TASK DETAILS:
Provide the count of lines below that include the word "injection", without any accompanying remarks.

▼

(** Putting one sub-region back changes the region it was cut from, and no other. *)
Lemma restore_sub_spec regions sub r0 :
  slice_key <$> regions = slice_key <$> rs -> r0 ∈ rs -> child_of sub r0 ->
  exists regions', restore_sub boolean_op_tree_64 regions sub = Done regions' /\
    slice_key <$> regions' = slice_key <$> rs /\
    forall i r1 r r' p, rs !! i = Some r1 -> regions !! i = Some r -> regions' !! i = Some r' ->
      covers (sr_polygons r') p <->
      covers (sr_polygons r) p \/ child_of sub r1 /\ covers (sr_polygons sub) p.
Proof using Hnd laws.
  intros Hkeys (k & Hk)%list_elem_of_lookup (Ho & Hv & Hb). unfold restore_sub. rewrite Hb.
  assert (Hkey : forall i r1 r, rs !! i = Some r1 -> regions !! i = Some r -> slice_key r = slice_key r1).
  { intros i r1 r H1 H2. apply (f_equal (lookup i)) in Hkeys. rewrite !list_lookup_fmap, H1, H2 in Hkeys.
    by apply (inj Some) in Hkeys. }
  assert (Hlen : length regions = length rs) by (apply (f_equal length) in Hkeys; by rewrite !length_fmap in Hkeys).
  destruct (lookup_lt_is_Some_2 regions k) as [base Hbase]; [rewrite Hlen; by eapply lookup_lt_Some |].
  assert (Hbk : is_base_of sub (sr_region_id r0) base = true).
  { apply is_base_of_spec. rewrite (Hkey k r0 base Hk Hbase). unfold slice_key. congruence. }
  destruct (update_first _ _ regions) as [regions'|] eqn:Hu.
  2: { apply update_first_None with (x := base) in Hu; [congruence | by eapply list_elem_of_lookup_2]. }
  cbn [default]. exists regions'. split; [done |].
  apply update_first_Some in Hu as (l1 & x & l2 & -> & -> & Hx & Hl1). apply is_base_of_spec in Hx.
  split; [by rewrite fmap_app, fmap_cons in *; rewrite <- Hkeys; f_equal |].
  intros i r1 r r' p Hi Hr Hr'.
  assert (Hchild : child_of sub r1 <-> i = length l1).
  { assert (Hxk : rs !! length l1 ≫= (fun y => Some (slice_key y)) = Some (slice_key x)).
    { apply (f_equal (lookup (length l1))) in Hkeys. rewrite !list_lookup_fmap, list_lookup_middle in Hkeys by done.
      destruct (rs !! length l1); [apply (inj Some) in Hkeys; cbn; by rewrite Hkeys | done]. }
    destruct (rs !! length l1) as [y|] eqn:Hy; [|done]. apply (inj Some) in Hxk. split.
    - intros (Ho' & Hv' & Hb'). eapply NoDup_lookup; [exact Hnd | |]; rewrite list_lookup_fmap; rewrite ?Hi, ?Hy; [done |].
      cbn. f_equal. rewrite Hxk, Hx. unfold slice_key. congruence.
    - intros ->. assert (r1 = y) as -> by congruence. rewrite Hx in Hxk. injection Hxk as H1 H2 H3.
      unfold child_of. rewrite Hb, H1, H2, H3. done. }
  destruct (decide (i = length l1)) as [-> | Hne].
  - rewrite list_lookup_middle in Hr, Hr' by done. injection Hr as <-. injection Hr' as <-.
    cbn [restore_region sr_polygons]. rewrite restore_covers. tauto.
  - assert (r' = r) as ->; [|tauto]. rewrite lookup_app in Hr, Hr'.
    destruct (l1 !! i) eqn:Hl; [congruence |]. apply lookup_ge_None in Hl.
    destruct (i - length l1)%nat eqn:Hd; [lia |]. cbn in Hr, Hr'. congruence.
Qed.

▲

RESULT:
2